§ **GIVEN ENTRIES**:
(** * Image filtering lab (lab0/lab.py): a shallow embedding and its properties

    The Python module works on images represented as dictionaries
    [{'height': h, 'width': w, 'pixels': [...]}].  Dictionaries and lists are
    mutable heap objects in Python, and two of the functions
    ([set_pixel], [round_and_clip_image]) update a list in place, so the
    embedding threads an explicit store of objects through every function and
    represents an image by the address of its dictionary.

    Pixel values are Python numbers: unbounded integers or IEEE-754 binary64
    floats.  Floats are modelled with the executable specification
    [SpecFloat] of the standard library (precision 53, maximal exponent
    1024). *)

From Stdlib Require Import ZArith Lia Bool QArith Qabs.
From Stdlib Require Import Floats.SpecFloat.
From stdpp Require Import base list.

Local Open Scope Z_scope.

(** ** Python numbers *)

Module PyNum.

Definition prec : Z := 53.
Definition emax : Z := 1024.

(** A Python number: an [int] or a [float]. *)
Inductive num : Type :=
| PInt (z : Z)
| PFloat (f : spec_float).

(** The exceptions the modelled code can raise. *)
Inductive exn : Type :=
| IndexError
| OverflowError
| ValueError
| ZeroDivisionError
| TypeError.

(** Outcome of evaluating a Python expression. *)
Inductive result (A : Type) : Type :=
| Ok (a : A)
| Raise (e : exn).
Arguments Ok {A} a.
Arguments Raise {A} e.

Definition rbind {A B} (r : result A) (k : A -> result B) : result B :=
  match r with
  | Ok a => k a
  | Raise e => Raise e
  end.

Definition is_infinity (f : spec_float) : bool :=
  match f with
  | S754_infinity _ => true
  | _ => false
  end.

Definition is_finite (f : spec_float) : bool :=
  match f with
  | S754_zero _ | S754_finite _ _ _ => true
  | _ => false
  end.

(** [float(z)]: the nearest binary64 (ties to even); an integer too large
    for a float raises [OverflowError]. *)
Definition float_of_int (z : Z) : result spec_float :=
  let f := binary_normalize prec emax z 0 false in
  if is_infinity f then Raise OverflowError else Ok f.

(** Coercion of an operand of a mixed int/float operation. *)
Definition to_float (a : num) : result spec_float :=
  match a with
  | PInt z => float_of_int z
  | PFloat f => Ok f
  end.

(** Binary arithmetic: exact on two ints, otherwise both operands are
    coerced to float and the IEEE operation is applied.  Float [+], [-] and
    [*] never raise in Python (they produce inf or nan). *)
Definition arith (iop : Z -> Z -> Z)
           (fop : spec_float -> spec_float -> spec_float)
           (a b : num) : result num :=
  match a, b with
  | PInt x, PInt y => Ok (PInt (iop x y))
  | _, _ =>
      rbind (to_float a) (fun x =>
      rbind (to_float b) (fun y =>
      Ok (PFloat (fop x y))))
  end.

Definition py_add : num -> num -> result num := arith Z.add (SFadd prec emax).
Definition py_sub : num -> num -> result num := arith Z.sub (SFsub prec emax).
Definition py_mul : num -> num -> result num := arith Z.mul (SFmul prec emax).

(** [a / b] on two ints (true division): the correctly rounded quotient.
    [SFdiv] rounds the exact quotient of the two integer mantissas. *)
Definition int_as_float (z : Z) : spec_float :=
  match z with
  | Z0 => S754_zero false
  | Zpos p => S754_finite false p 0
  | Zneg p => S754_finite true p 0
  end.
(** No attrition, no projection: when the sanitized daily rate of every row
    is at most 0, no unit summary and no group summary that [computeRows]
    returns has a day of reaching 25 percent. *)
Theorem summary_no_attrition
    (localeCompare : string -> string -> number)
    (rows : list TrackerRow.t) (opts : option Opts.t) :
  Forall (fun row => n_le (safeNum (TrackerRow.dailyAttritionPct row)) (Fin 0) = true) rows ->
  let res := computeRows localeCompare rows opts in
  Forall (fun s => BnSummary.daysTo25Pct s = None) (Result.bnSummaries res) /\
  Forall (fun g => GroupSummary.daysTo25Pct g = None) (Result.groupSummaries res).
Proof.
  intros H res. destruct (rates_bounded_below rows 0 H) as (lo & Hlo).
  apply (summary_projection_bounds localeCompare rows opts lo 0 Hlo). lra.
Qed.

Lemma summary_no_attrition_witness :
  Forall (fun s => BnSummary.daysTo25Pct s = None)
         (Result.bnSummaries
            (computeRows (fun _ _ => Fin 0) [legacy_row; legacy_row_over] None)) /\
  Forall (fun g => GroupSummary.daysTo25Pct g = None)
         (Result.groupSummaries
            (computeRows (fun _ _ => Fin 0) [legacy_row; legacy_row_over] None)).
Proof.
  apply (summary_no_attrition (fun _ _ => Fin 0) [legacy_row; legacy_row_over] None).
  repeat constructor; apply R_leb_true; lra.
Defined.

(** Total attrition, immediate crossing: when the sanitized daily rate of
    every row is at least 100 (and at most 10^6) and the total on hand is at
    most 2^53 / 100, so that the weighted sums the sources form in doubles
    cannot fall below 100 times the weights, every unit summary and every
    group summary with something on hand reaches 25 percent at day 0. *)
Theorem summary_total_attrition
    (localeCompare : string -> string -> number)
    (rows : list TrackerRow.t) (opts : option Opts.t) :
  Forall (fun row =>
            n_ge (safeNum (TrackerRow.dailyAttritionPct row)) (Fin 100) = true /\
            n_le (safeNum (TrackerRow.dailyAttritionPct row)) (Fin 1000000) = true) rows ->
  (totalOnHand rows <= 90071992547409)%Z ->
  let res := computeRows localeCompare rows opts in
  Forall (fun s => n_gt (BnSummary.onHand s) (Fin 0) = true ->
                   BnSummary.daysTo25Pct s = Some (Fin 0))
         (Result.bnSummaries res) /\
  Forall (fun g => n_gt (GroupSummary.onHand g) (Fin 0) = true ->
                   GroupSummary.daysTo25Pct g = Some (Fin 0))
         (Result.groupSummaries res).
Proof.
  intros H _ res.
  assert (Hlo : Forall (fun row => rate_within 100 1000000 (TrackerRow.dailyAttritionPct row))
                       rows).
  { eapply Forall_impl; [| exact H]. intros row [H1 H2].
    destruct (safeNum_finite (TrackerRow.dailyAttritionPct row)) as [x Ex].
    rewrite Ex in H1, H2. unfold n_ge, n_le, R_leb in H1, H2.
    destruct (Rle_dec 100 x); [| discriminate].
    destruct (Rle_dec x 1000000); [| discriminate].
    exists x. split; [exact Ex | lra]. }
  apply (summary_projection_bounds localeCompare rows opts 100 1000000 Hlo). lra.
Qed.

Lemma summary_total_attrition_witness :
  Forall (fun s => n_gt (BnSummary.onHand s) (Fin 0) = true ->
                   BnSummary.daysTo25Pct s = Some (Fin 0))
         (Result.bnSummaries (computeRows (fun _ _ => Fin 0) [total_loss_row] None)) /\
  Forall (fun g => n_gt (GroupSummary.onHand g) (Fin 0) = true ->
                   GroupSummary.daysTo25Pct g = Some (Fin 0))
         (Result.groupSummaries (computeRows (fun _ _ => Fin 0) [total_loss_row] None)).
Proof.
  apply (summary_total_attrition (fun _ _ => Fin 0) [total_loss_row] None).
  - repeat constructor; apply R_leb_true; lra.
  - unfold totalOnHand, onHandCount. cbn [fold_left total_loss_row TrackerRow.onHand].
    rewrite safeNum_number, (ZfloorZ 20). lia.
Defined.

(** ** The identifiers of the unit summaries *)

Lemma bnRollup_keys (rows : list ComputedRow.t) :
  forall (m : list (string * BnSummary.t)) (k : string),
    In k (map fst (fold_left bnRollupStep rows m)) ->
    In k (map fst m) \/
    exists r, In r rows /\ normalizeBn (ComputedRow.bn r) = k.
Proof.
  induction rows as [| r rows IH]; intros m k H; cbn [fold_left] in H; [now left |].
  destruct (IH _ _ H) as [Hk | (r' & Hr' & E)].
  - unfold bnRollupStep in Hk.
    destruct (String.eqb (normalizeBn (ComputedRow.bn r)) EmptyString); [now left |].
    rewrite (map_set_keys _ String.eqb_eq) in Hk.
    destruct (existsb _ (map fst m)); [now left |].
    apply in_app_or in Hk as [Hk | [<- | []]]; [now left |].
    right. exists r. split; [now left | reflexivity].
  - right. exists r'. split; [now right | exact E].
Qed.
(** * Resolution.ts: the resolution router of the domain resolution library

    A shallow embedding of [src/Resolution.ts]: the source normalizer
    ([normalizeSource]), the constructor, the backend selection
    ([getResolutionMethods], [getNamingMethod], [getNamingMethodOrThrow],
    [findNamingService]), the domain canonicalization ([prepareDomain]) and
    the public entry points that dispatch to a naming-service backend.

    Conventions of the embedding.
    - In the router a JavaScript string is a [string]: one [ascii] per
      UTF-16 code unit, so the strings covered are those whose code units
      lie in U+0000..U+00FF (the Latin-1 range, which contains ASCII).  On
      that range [String.prototype.trim] and [String.prototype.toLowerCase]
      are written out exactly.  The module [Utf16] has the strings in full,
      as lists of code units, with [trim] and [toLowerCase] on all of
      Unicode and the domain canonicalization over them; the router's
      canonicalization is its restriction to the strings below U+0100.
    - A JavaScript value is a [JsValue]; a plain object is a finite map from
      property names to values.
    - A call that may throw, and an [async] call whose promise may reject,
      both return a [Result]: [Ok v] for a returned (resolved) value,
      [Throw e] for a thrown error (rejected promise).
    - The backends ([Ens], [Zns], [Cns], [Udapi]) are external collaborators:
      a backend is a record of the operations the router calls on it. *)

From stdpp Require Import base option list strings gmap fin_maps.
From Stdlib Require Import Ascii String NArith ZArith Bool.

Local Open Scope string_scope.

(** ** JavaScript strings: [trim] and [toLowerCase] *)

Module JsString.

§ **YOUR GOAL**:
Pull each line containing the word "unfold" out of the data above.

§ **SOLUTION TO THE PROBLEM**:
    rewrite Ex in H1, H2. unfold n_ge, n_le, R_leb in H1, H2.
  - unfold totalOnHand, onHandCount. cbn [fold_left total_loss_row TrackerRow.onHand].
  - unfold bnRollupStep in Hk.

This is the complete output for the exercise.